RECORDS SUPPLIED —

(** * Drone Planner: the strip and photo-point planner of [src/strips.js]

    A shallow embedding of [calculateStrips] and the properties of its
    specification.

    Conventions of the embedding.

    - A JavaScript number is a [number]: [NaN], the two infinities, or a
      finite value carried as an exact rational.  Finite arithmetic is
      exact (no rounding, no overflow, no underflow) and zero is unsigned;
      the special values follow IEEE 754 as JavaScript does
      ([x / 0], [0 * Infinity], comparisons with [NaN], ...).
    - Turf.js is an external library.  Its operations are the fields of a
      record [turf.library], over which the planner is parameterised; a
      feature is identified with its coordinates, so the wrappers
      [turf.polygon], [turf.point] and [turf.lineString] are the identity.
      All operations are total: an exception raised inside Turf is outside
      the model.
    - A call either returns, throws an [Error] with a message, or never
      returns (a [for] loop whose bound is [Infinity]): type [outcome].
    - Names are those of the source.  Where a constant of the function has
      the name of a property of its arguments or of its result ([height],
      [frontlap], [sidelap], [minSegmentLength], [numStrips]) the constant
      takes a trailing underscore; the arrays [photoPoints] and
      [stripLines] while they are being filled are [l_photoPoints] and
      [l_stripLines]. *)

From Stdlib Require Import ZArith QArith Qround Qreduction Qabs.
From Stdlib Require Import List String Ascii Bool Lia Arith.
From Stdlib Require Import DecimalString Sorted.
Import ListNotations.

Local Open Scope Q_scope.

(** ** JavaScript numbers *)

Module JS.

Inductive number : Type :=
| NaN
| PInf
| NInf
| Fin (q : Q).

(** Finite results are kept in lowest terms, so that equal values are
    syntactically equal. *)
Definition fin (q : Q) : number := Fin (Qred q).

Definition of_Z (z : Z) : number := Fin (inject_Z z).
Definition of_nat (n : nat) : number := of_Z (Z.of_nat n).

Definition Qsign (q : Q) : Z := Z.sgn (Qnum q).

Definition inf_of_sign (s : Z) : number :=
  match s with
  | Z0 => NaN
  | Zpos _ => PInf
  | Zneg _ => NInf
  end.

Definition neg (a : number) : number :=
  match a with
  | NaN => NaN
  | PInf => NInf
  | NInf => PInf
  | Fin q => fin (- q)
  end.

Definition add (a b : number) : number :=
  match a, b with
  | NaN, _ | _, NaN => NaN
  | PInf, NInf | NInf, PInf => NaN
  | PInf, _ | _, PInf => PInf
  | NInf, _ | _, NInf => NInf
  | Fin x, Fin y => fin (x + y)
  end.

Definition sub (a b : number) : number := add a (neg b).

Definition mul (a b : number) : number :=
  match a, b with
  | NaN, _ | _, NaN => NaN
  | Fin x, Fin y => fin (x * y)
  | Fin x, PInf | PInf, Fin x => inf_of_sign (Qsign x)
  | Fin x, NInf | NInf, Fin x => inf_of_sign (- Qsign x)
  | PInf, PInf | NInf, NInf => PInf
  | PInf, NInf | NInf, PInf => NInf
  end.

Definition div (a b : number) : number :=
  match a, b with
  | NaN, _ | _, NaN => NaN
  | Fin x, Fin y =>
      if Qeq_bool y 0 then inf_of_sign (Qsign x) else fin (x / y)
  | Fin _, PInf | Fin _, NInf => Fin 0
  | PInf, Fin y => if (Qsign y <? 0)%Z then NInf else PInf
  | NInf, Fin y => if (Qsign y <? 0)%Z then PInf else NInf
  | _, _ => NaN
  end.

(** [a % b]: the remainder has the sign of the dividend. *)
Definition rem (a b : number) : number :=
  match a, b with
  | NaN, _ | _, NaN => NaN
  | PInf, _ | NInf, _ => NaN
  | Fin x, PInf | Fin x, NInf => Fin x
  | Fin x, Fin y =>
      if Qeq_bool y 0 then NaN
      else
        let t := x / y in
        let n := if Qle_bool 0 t then Qfloor t else Qceiling t in
        fin (x - y * inject_Z n)
  end.

(** [a < b] and [a <= b]; every comparison with [NaN] is false. *)
Definition ltb (a b : number) : bool :=
  match a, b with
  | NaN, _ | _, NaN => false
  | _, NInf => false
  | NInf, _ => true
  | PInf, _ => false
  | Fin _, PInf => true
  | Fin x, Fin y => negb (Qle_bool y x)
  end.

Definition leb (a b : number) : bool :=
  match a, b with
  | NaN, _ | _, NaN => false
  | NInf, _ => true
  | _, PInf => true
  | PInf, _ => false
  | _, NInf => false
  | Fin x, Fin y => Qle_bool x y
  end.

(** [Math.ceil] and [Math.floor]. *)
Definition ceil (a : number) : number :=
  match a with
  | Fin q => of_Z (Qceiling q)
  | _ => a
  end.

Definition floor (a : number) : number :=
  match a with
  | Fin q => of_Z (Qfloor q)
  | _ => a
  end.

(** Truthiness of a number: everything but [0] and [NaN]. *)
Definition truthy (a : number) : bool :=
  match a with
  | NaN => false
  | Fin q => negb (Qeq_bool q 0)
  | _ => true
  end.

(** [a || d] on numbers. *)
Definition or (a d : number) : number := if truthy a then a else d.

(** [x || d] where [x] is a property that may be absent. *)
Definition or_undefined (x : option number) (d : number) : number :=
  match x with
  | Some a => or a d
  | None => d
  end.

(** [parseFloat(a.toFixed(2))]: the nearest multiple of 1/100, a tie going
    away from zero. *)
Definition toFixed2 (a : number) : number :=
  match a with
  | Fin q =>
      let n := Qfloor (Qabs q * 100 + (1 # 2)) in
      fin (inject_Z (Z.sgn (Qnum q) * n) / 100)
  | _ => a
  end.

(** The number of times the body of [for (let i = 0; i < n; i++)] runs;
    [None] when the loop never ends. *)
Definition iterations_lt (n : number) : option nat :=
  match n with
  | PInf => None
  | Fin q => Some (Z.to_nat (Qceiling q))
  | _ => Some 0%nat
  end.

(** The same for [for (let s = 0; s <= n; s++)]. *)
Definition iterations_le (n : number) : option nat :=
  match n with
  | PInf => None
  | Fin q => Some (Z.to_nat (Qfloor q + 1))
  | _ => Some 0%nat
  end.

(** *** Values handed to [parseFloat] *)

Inductive value : Type :=
| Undefined
| Num (n : number)
| Str (s : string).

Definition is_white_space (c : ascii) : bool :=
  match c with
  | " "%char => true
  | "009"%char | "010"%char | "011"%char | "012"%char | "013"%char => true
  | _ => false
  end.

Fixpoint trim_start (s : string) : string :=
  match s with
  | String c r => if is_white_space c then trim_start r else s
  | EmptyString => s
  end.

Definition digit (c : ascii) : option Z :=
  let n := nat_of_ascii c in
  if ((48 <=? n) && (n <=? 57))%nat then Some (Z.of_nat (n - 48)) else None.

WORK TO BE COMPLETED — Transcribe all of the records exactly.

RESULT BELOW —
(** * Drone Planner: the strip and photo-point planner of [src/strips.js]

    A shallow embedding of [calculateStrips] and the properties of its
    specification.

    Conventions of the embedding.

    - A JavaScript number is a [number]: [NaN], the two infinities, or a
      finite value carried as an exact rational.  Finite arithmetic is
      exact (no rounding, no overflow, no underflow) and zero is unsigned;
      the special values follow IEEE 754 as JavaScript does
      ([x / 0], [0 * Infinity], comparisons with [NaN], ...).
    - Turf.js is an external library.  Its operations are the fields of a
      record [turf.library], over which the planner is parameterised; a
      feature is identified with its coordinates, so the wrappers
      [turf.polygon], [turf.point] and [turf.lineString] are the identity.
      All operations are total: an exception raised inside Turf is outside
      the model.
    - A call either returns, throws an [Error] with a message, or never
      returns (a [for] loop whose bound is [Infinity]): type [outcome].
    - Names are those of the source.  Where a constant of the function has
      the name of a property of its arguments or of its result ([height],
      [frontlap], [sidelap], [minSegmentLength], [numStrips]) the constant
      takes a trailing underscore; the arrays [photoPoints] and
      [stripLines] while they are being filled are [l_photoPoints] and
      [l_stripLines]. *)

From Stdlib Require Import ZArith QArith Qround Qreduction Qabs.
From Stdlib Require Import List String Ascii Bool Lia Arith.
From Stdlib Require Import DecimalString Sorted.
Import ListNotations.

Local Open Scope Q_scope.

(** ** JavaScript numbers *)

Module JS.

Inductive number : Type :=
| NaN
| PInf
| NInf
| Fin (q : Q).

(** Finite results are kept in lowest terms, so that equal values are
    syntactically equal. *)
Definition fin (q : Q) : number := Fin (Qred q).

Definition of_Z (z : Z) : number := Fin (inject_Z z).
Definition of_nat (n : nat) : number := of_Z (Z.of_nat n).

Definition Qsign (q : Q) : Z := Z.sgn (Qnum q).

Definition inf_of_sign (s : Z) : number :=
  match s with
  | Z0 => NaN
  | Zpos _ => PInf
  | Zneg _ => NInf
  end.

Definition neg (a : number) : number :=
  match a with
  | NaN => NaN
  | PInf => NInf
  | NInf => PInf
  | Fin q => fin (- q)
  end.

Definition add (a b : number) : number :=
  match a, b with
  | NaN, _ | _, NaN => NaN
  | PInf, NInf | NInf, PInf => NaN
  | PInf, _ | _, PInf => PInf
  | NInf, _ | _, NInf => NInf
  | Fin x, Fin y => fin (x + y)
  end.

Definition sub (a b : number) : number := add a (neg b).

Definition mul (a b : number) : number :=
  match a, b with
  | NaN, _ | _, NaN => NaN
  | Fin x, Fin y => fin (x * y)
  | Fin x, PInf | PInf, Fin x => inf_of_sign (Qsign x)
  | Fin x, NInf | NInf, Fin x => inf_of_sign (- Qsign x)
  | PInf, PInf | NInf, NInf => PInf
  | PInf, NInf | NInf, PInf => NInf
  end.

Definition div (a b : number) : number :=
  match a, b with
  | NaN, _ | _, NaN => NaN
  | Fin x, Fin y =>
      if Qeq_bool y 0 then inf_of_sign (Qsign x) else fin (x / y)
  | Fin _, PInf | Fin _, NInf => Fin 0
  | PInf, Fin y => if (Qsign y <? 0)%Z then NInf else PInf
  | NInf, Fin y => if (Qsign y <? 0)%Z then PInf else NInf
  | _, _ => NaN
  end.

(** [a % b]: the remainder has the sign of the dividend. *)
Definition rem (a b : number) : number :=
  match a, b with
  | NaN, _ | _, NaN => NaN
  | PInf, _ | NInf, _ => NaN
  | Fin x, PInf | Fin x, NInf => Fin x
  | Fin x, Fin y =>
      if Qeq_bool y 0 then NaN
      else
        let t := x / y in
        let n := if Qle_bool 0 t then Qfloor t else Qceiling t in
        fin (x - y * inject_Z n)
  end.

(** [a < b] and [a <= b]; every comparison with [NaN] is false. *)
Definition ltb (a b : number) : bool :=
  match a, b with
  | NaN, _ | _, NaN => false
  | _, NInf => false
  | NInf, _ => true
  | PInf, _ => false
  | Fin _, PInf => true
  | Fin x, Fin y => negb (Qle_bool y x)
  end.

Definition leb (a b : number) : bool :=
  match a, b with
  | NaN, _ | _, NaN => false
  | NInf, _ => true
  | _, PInf => true
  | PInf, _ => false
  | _, NInf => false
  | Fin x, Fin y => Qle_bool x y
  end.

(** [Math.ceil] and [Math.floor]. *)
Definition ceil (a : number) : number :=
  match a with
  | Fin q => of_Z (Qceiling q)
  | _ => a
  end.

Definition floor (a : number) : number :=
  match a with
  | Fin q => of_Z (Qfloor q)
  | _ => a
  end.

(** Truthiness of a number: everything but [0] and [NaN]. *)
Definition truthy (a : number) : bool :=
  match a with
  | NaN => false
  | Fin q => negb (Qeq_bool q 0)
  | _ => true
  end.

(** [a || d] on numbers. *)
Definition or (a d : number) : number := if truthy a then a else d.

(** [x || d] where [x] is a property that may be absent. *)
Definition or_undefined (x : option number) (d : number) : number :=
  match x with
  | Some a => or a d
  | None => d
  end.

(** [parseFloat(a.toFixed(2))]: the nearest multiple of 1/100, a tie going
    away from zero. *)
Definition toFixed2 (a : number) : number :=
  match a with
  | Fin q =>
      let n := Qfloor (Qabs q * 100 + (1 # 2)) in
      fin (inject_Z (Z.sgn (Qnum q) * n) / 100)
  | _ => a
  end.

(** The number of times the body of [for (let i = 0; i < n; i++)] runs;
    [None] when the loop never ends. *)
Definition iterations_lt (n : number) : option nat :=
  match n with
  | PInf => None
  | Fin q => Some (Z.to_nat (Qceiling q))
  | _ => Some 0%nat
  end.

(** The same for [for (let s = 0; s <= n; s++)]. *)
Definition iterations_le (n : number) : option nat :=
  match n with
  | PInf => None
  | Fin q => Some (Z.to_nat (Qfloor q + 1))
  | _ => Some 0%nat
  end.

(** *** Values handed to [parseFloat] *)

Inductive value : Type :=
| Undefined
| Num (n : number)
| Str (s : string).

Definition is_white_space (c : ascii) : bool :=
  match c with
  | " "%char => true
  | "009"%char | "010"%char | "011"%char | "012"%char | "013"%char => true
  | _ => false
  end.

Fixpoint trim_start (s : string) : string :=
  match s with
  | String c r => if is_white_space c then trim_start r else s
  | EmptyString => s
  end.

Definition digit (c : ascii) : option Z :=
  let n := nat_of_ascii c in
  if ((48 <=? n) && (n <=? 57))%nat then Some (Z.of_nat (n - 48)) else None.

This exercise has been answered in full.